Tuesday, August 13, 2013

The Pacific Coast - Land of Vampires



12 Aug 2013

The day started slow, the sky was still overcast and the mountain tops could not be seen.  We decided to spend some time at the beach at La Push, a town on the Pacific Ocean, and then head down to the Campsite at Pacific Beach about 200 miles (as the crow flies) down the coast – about 300 miles driving distance.  The beach was cover with driftwood, not the driftwood one normally sees, we are talking BIG trees that drifted here from somewhere.  I can’t think of how they would have gotten there – it must have been one hell of a big storm. 

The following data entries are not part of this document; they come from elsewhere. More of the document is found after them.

(* ===== verification/ListSpec.v ===== *)
(** * The list as a sequence with a cursor

    The abstract specification of src/lib/list and the refinement theorem:
    any program of list operations, run on the heap, returns what the
    specification returns.  The cursor of the specification is [None] once
    the node it stood on has been deleted: the C list keeps a pointer to
    freed memory there, and the next use of it is undefined behaviour. *)

From S2P Require Import Prelude.
From S2P Require Import Heap.
From S2P Require Import ListLib.
From S2P Require Import ListOps.
From S2P Require Import ListAccess.

(** ** Specification *)

Record aseq : Type := ASeq { items : list bytes; cur : option nat }.

Inductive list_op : Type :=
  | OInsert (value : bytes) (pos : Z)
  | OAppend (value : bytes)
  | OPrepend (value : bytes)
  | ODelete (pos : Z)
  | OUpdate (value : bytes) (pos : Z)
  | ONext
  | OPrev
  | OFirst
  | OLast
  | ORewind
  | OItem (pos : Z)
  | OSearch (needle : bytes) (compare : bytes → bytes → nat → Z).

Inductive list_res : Type :=
  | RBool (b : bool)
  | RPos (pos : Z)
  | RData (d : option bytes).

Definition in_range (pos : Z) (n : nat) : bool := ((0 <=? pos) && (pos <? Z.of_nat n))%Z.

Definition cur_insert (pos : nat) (a : aseq) : option nat :=
  match items a with
  | [] => Some 0
  | _ => (λ i, if decide (i < pos) then i else S i) <$> cur a
  end.

Definition cur_delete (pos : nat) (a : aseq) : option nat :=
  if decide (pos = 0) then Some 0 else
  i ← cur a;
  if decide (i < pos) then Some i else if decide (i = pos) then None else Some (i - 1).

Definition spec_insert (value : bytes) (pos : Z) (a : aseq) : list_res * aseq :=
  if ((0 <=? pos) && (pos <=? Z.of_nat (len (items a))))%Z then
    let p := Z.to_nat pos in
    (RBool true, ASeq (take p (items a) ++ value :: drop p (items a)) (cur_insert p a))
  else (RBool false, a).

Definition spec_delete (pos : Z) (a : aseq) : list_res * aseq :=
  if in_range pos (len (items a)) then
    let p := Z.to_nat pos in
    (RBool true, ASeq (take p (items a) ++ drop (S p) (items a)) (cur_delete p a))
  else (RBool false, a).

Definition spec_update (value : bytes) (pos : Z) (a : aseq) : list_res * aseq :=
  if in_range pos (len (items a))
  then (RBool true, ASeq (<[Z.to_nat pos := value]> (items a)) (cur a))
  else (RBool false, a).

(** First position whose value has the size of the needle and compares equal. *)
Definition spec_search (needle : bytes) (compare : bytes → bytes → nat → Z) (xs : list bytes) : Z :=
  match list_find (λ x, len x = len needle ∧ compare x needle (len needle) = 0%Z) xs with
  | Some (i, _) => Z.of_nat i
  | None => (-1)%Z
  end.

(** [None]: the operation is undefined. *)
Definition spec_op (o : list_op) (a : aseq) : option (list_res * aseq) :=
  match o with
  | OInsert v pos => Some (spec_insert v pos a)
  | OAppend v => Some (spec_insert v (Z.of_nat (len (items a))) a)
  | OPrepend v => Some (spec_insert v 0 a)
  | ODelete pos => Some (spec_delete pos a)
  | OUpdate v pos => Some (spec_update v pos a)
  | ONext =>
    i ← cur a;
    Some (match items a !! i with
          | Some x => (RData (Some x), ASeq (items a) (Some (S i)))
          | None => (RData None, a)
          end)
  | OPrev =>
    i ← cur a;
    Some (match items a !! i with
          | Some x => (RData (Some x),
                       ASeq (items a) (Some (if decide (i = 0) then len (items a) else i - 1)))
          | None => (RData None, a)
          end)
  | OFirst => Some (RData (head (items a)), a)
  | OLast => Some (RData (list.last (items a)), a)
  | ORewind => Some (match items a with
                     | [] => (RBool false, a)
                     | _ => (RBool true, ASeq (items a) (Some 0))
                     end)
  | OItem pos =>
    Some (RData (if in_range pos (len (items a)) then items a !! Z.to_nat pos else None), a)
  | OSearch needle cmp => Some (RPos (spec_search needle cmp (items a)), a)
  end.

Fixpoint spec_run (os : list list_op) (a : aseq) : option (list list_res * aseq) :=
  match os with
  | [] => Some ([], a)
  | o :: os =>
    '(r, a) ← spec_op o a;
    '(rs, a) ← spec_run os a;
    Some (r :: rs, a)
  end.

(** ** The operations on the heap

    A client dereferences the data pointer it gets at once. *)

Definition deref (p : ptr) : cmd lst list_res :=
  match p with
  | None => ret (RData None)
  | Some _ => d <- load_data p;; ret (RData (Some d))
  end.

Definition run_op (o : list_op) : cmd lst list_res :=
  match o with
  | OInsert v pos => b <- List_insert v (len v) pos;; ret (RBool b)
  | OAppend v => b <- List_append v (len v);; ret (RBool b)
  | OPrepend v => b <- List_prepend v (len v);; ret (RBool b)
  | ODelete pos => b <- List_delete pos;; ret (RBool b)
  | OUpdate v pos => b <- List_update v (len v) pos;; ret (RBool b)
  | ONext => p <- List_next;; deref p
  | OPrev => p <- List_prev;; deref p
  | OFirst => p <- List_first;; deref p
  | OLast => p <- List_last;; deref p
  | ORewind => b <- List_rewind;; ret (RBool b)
  | OItem pos => p <- List_item pos;; deref p
  | OSearch needle cmp => i <- List_search needle (len needle) cmp;; ret (RPos i)
  end.

Fixpoint run_ops (os : list list_op) : cmd lst (list list_res) :=
  match os with
  | [] => ret []
  | o :: os => r <- run_op o;; rs <- run_ops os;; ret (r :: rs)
  end.

(** ** Refinement relation *)

Definition cursor_ok (s : lst) (es : list entry) (c : option nat) : Prop :=
  match c with
  | Some i => cursor_at s es i
  | None => ∃ l, current (this s) = Some l ∧ (l ∉ locs es) ∧ (l < brk (lm s))%positive
  end.

Definition refines (s : lst) (a : aseq) : Prop :=
  ∃ es, rep s es ∧ items a = vals es ∧ cursor_ok s es (cur a).

(** ** Refinement of each operation *)

Section OpRefines.
Implicit Types (s : lst) (a : aseq) (es : list entry).

(** [refines_op o]: from refining states and with enough memory, the heap
    operation returns the specified result and refines the new state; where
    the specification is undefined, the operation dereferences a dangling
    pointer. *)
Definition refines_op (o : list_op) : Prop := ∀ s a,
  refines s a → 2 ≤ budget (lm s) → (Z.of_nat (len (items a)) < INT_MAX)%Z →
  match spec_op o a with
  | Some (r, a') => ∃ s', run_op o s = Done (r, s') ∧ refines s' a'
                      ∧ budget (lm s) ≤ budget (lm s') + 2
                      ∧ len (items a') ≤ S (len (items a))
  | None => run_op o s = Stuck DanglingPointer
  end.

Lemma vals_app es es' : vals (es ++ es') = vals es ++ vals es'.
Proof. apply fmap_app. Qed.

Lemma vals_cons e es : vals (e :: es) = val e :: vals es.
Proof. done. Qed.

Lemma length_vals es : len (vals es) = len es.
Proof. apply length_fmap. Qed.

(** Cursors under insertion and deletion. *)
Lemma cursor_insert s s' A B e c :
  rep s (A ++ B) → cursor_ok s (A ++ B) c →
  (nl e ∉ locs (A ++ B)) → (brk (lm s) ≤ nl e)%positive → (brk (lm s) ≤ dl e)%positive →
  (brk (lm s) ≤ brk (lm s'))%positive →
  current (this s') = (if decide (A ++ B = []) then Some (nl e) else current (this s)) →
  cursor_ok s' (A ++ e :: B) (cur_insert (len A) (ASeq (vals (A ++ B)) c)).
Proof.
  intros R Hc Hn Hge1 Hge2 Hbrk. unfold cur_insert; cbn [items cur].
  case_decide as E.
  { apply app_nil in E as [-> ->]. intros Hcur. split; cbn; [lia|done]. }
  intros Hcur.
  assert (Hv : ∀ X, match vals (A ++ B) with [] => Some 0 | _ :: _ => X end = X).
  { intros X. destruct (A ++ B); done. }
  rewrite Hv. destruct c as [i|]; cbn.
  - destruct Hc as [Hi Hc]. split.
    + rewrite length_app in *. cbn. case_decide; lia.
    + rewrite Hcur, Hc. case_decide.
      * by rewrite !lookup_app_l by lia.
      * rewrite !lookup_app_r by lia. replace (S i - len A) with (S (i - len A)) by lia. done.
  - destruct Hc as (l & H1 & H2 & H3). exists l. split_and!; [by rewrite Hcur| |lia].
    rewrite locs_app, locs_cons in *. rewrite !elem_of_app, !elem_of_cons in *.
    intros [|[->|[->|]]]; [tauto|lia|lia|tauto].
Qed.

Lemma cursor_delete s s' A B e c :
  rep s (A ++ e :: B) → cursor_ok s (A ++ e :: B) c → rep s' (A ++ B) →
  brk (lm s') = brk (lm s) →
  current (this s') = (if decide (A = []) then hd_ptr B None else current (this s)) →
  cursor_ok s' (A ++ B) (cur_delete (len A) (ASeq (vals (A ++ e :: B)) c)).
Proof.
  intros R Hc R' Hbrk. unfold cur_delete; cbn [cur].
  destruct (rep_distinct _ _ _ _ R) as (Hn & _).
  destruct (decide (A = [])) as [->|E]; intros Hcur.
  { split; cbn; [lia|]. by rewrite Hcur; destruct B. }
  rewrite decide_False by (by destruct A). destruct c as [i|]; cbn.
  - destruct Hc as [Hi Hc]. rewrite length_app in Hi; cbn in Hi.
    case_decide; [|case_decide as Hi']; cbn.
    + split; [rewrite length_app; lia|]. rewrite Hcur, Hc. by rewrite !lookup_app_l by lia.
    + exists (nl e). split_and!; [|done|].
      * rewrite Hcur, Hc, Hi'. by rewrite list_lookup_middle.
      * rewrite Hbrk. apply (rep_brk _ _ R). rewrite locs_app, locs_cons. set_solver.
    + split; [rewrite length_app; lia|]. rewrite Hcur, Hc.
      rewrite !lookup_app_r by lia. replace (i - len A) with (S (i - 1 - len A)) by lia. done.
  - destruct Hc as (l & H1 & H2 & H3). exists l. split_and!; [by rewrite Hcur| |by rewrite Hbrk].
    rewrite locs_app in *. rewrite locs_cons in H2. set_solver.
Qed.
End OpRefines.

Section OpLemmas.
Implicit Types (s : lst) (a : aseq) (es : list entry).

Lemma insert_refines s a v pos : refines s a → 2 ≤ budget (lm s) →
  (Z.of_nat (len (items a)) < INT_MAX)%Z →
  let '(r, a') := spec_insert v pos a in
  ∃ s', (b <- List_insert v (len v) pos;; ret (RBool b)) s = Done (r, s') ∧ refines s' a'
    ∧ budget (lm s) ≤ budget (lm s') + 2 ∧ len (items a') ≤ S (len (items a)).
Proof.
  intros (es & R & Hit & Hc) Hb Hmax. unfold spec_insert.
  rewrite Hit, length_vals in *.
  destruct ((0 <=? pos) && (pos <=? Z.of_nat (len es)))%Z eqn:E; cbn [items].
  - apply andb_prop in E as [?%Z.leb_le ?%Z.leb_le].
    destruct (split_at es (Z.to_nat pos)) as (A & B & -> & HA); [lia|].
    destruct (budget (lm s)) as [|[|b]] eqn:Hbe; [lia..|].
    destruct (List_insert_run s v b Hbe A B R Hmax) as (s' & Hrun & R' & Hb' & Hbrk & Hcur).
    replace (Z.of_nat (len A)) with pos in Hrun by lia.
    exists s'. split_and!.
    + by rewrite (bind_Done _ _ _ _ _ Hrun).
    + eexists. split_and!; [exact R'| |]; cbn [items cur].
      * rewrite <- HA, vals_app, take_app_length', drop_app_length' by (by rewrite length_vals).
        by rewrite vals_app, vals_cons.
      * destruct a as [its c]; cbn [items cur] in *; subst its. rewrite <- HA.
        eapply (cursor_insert s);
          [exact R|exact Hc|apply (new_entry_fresh s v _ Hbe _ R)|cbn; lia|cbn; lia|exact Hbrk|exact Hcur].
    + rewrite Hb'. lia.
    + rewrite length_app, length_take, length_cons, length_drop, length_vals. lia.
  - exists s. split_and!; [|by exists es|lia|by rewrite Hit, length_vals; lia].
    unfold List_insert. rewrite bind_bind. erewrite bind_Done by done.
    by rewrite (rep_length _ _ R), E.
Qed.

Yesterday we were at the town of Neah Bay in the Makah Nation and today in the La Push in the Quileute Indian Reservation.  The peoples of both Reservations have suffered the same economic downturn that we have seen in Michigan in the last 6 years.  The difference is that they have seen it for the last couple of hundred years.  Although it is a lush beautiful area, the people of the reservation seemed to just barely scrape off a living.  There are no large modern subdivisions and housing, just simple homes, many of them in disrepair, no industry, no businesses (except of a few mom and pop stores).  Based on the number of signs on the roads, there does seem to be a big campaign against drugs and drinking.  The town of Forks (population 3000+) is no better off.  I was taking to a representative of the Chamber of Commerce and she was telling me that the town was dying.  If it wasn’t for the Twilight books and movies, she felt this town might have been a ghost town by now. 





On the way to the coast we had a little hike on the Sol Duc River trail on the north side of the Olympic National Park.  We met up with a fellow named Andrew May, from the Peninsula Daily News (and President of the Port Angeles Chamber of Commerce.   We were at a point in the river where salmon have to jump up a short water fall (we did not see any salmon this time of year) but Mr. May decided he had to take a dip in the crystal clear river.  The water could not have been more than 40 degrees.  I remember doing the same thing in Glacier National Park about 25 years ago and to this day I still feel the chill of the water.  Here is a link to his dip that I put in youtube.





Tomorrow we will visit several of the beaches south of here and maybe take a hike in the Hoh Rain Forest of the Olympic National Park.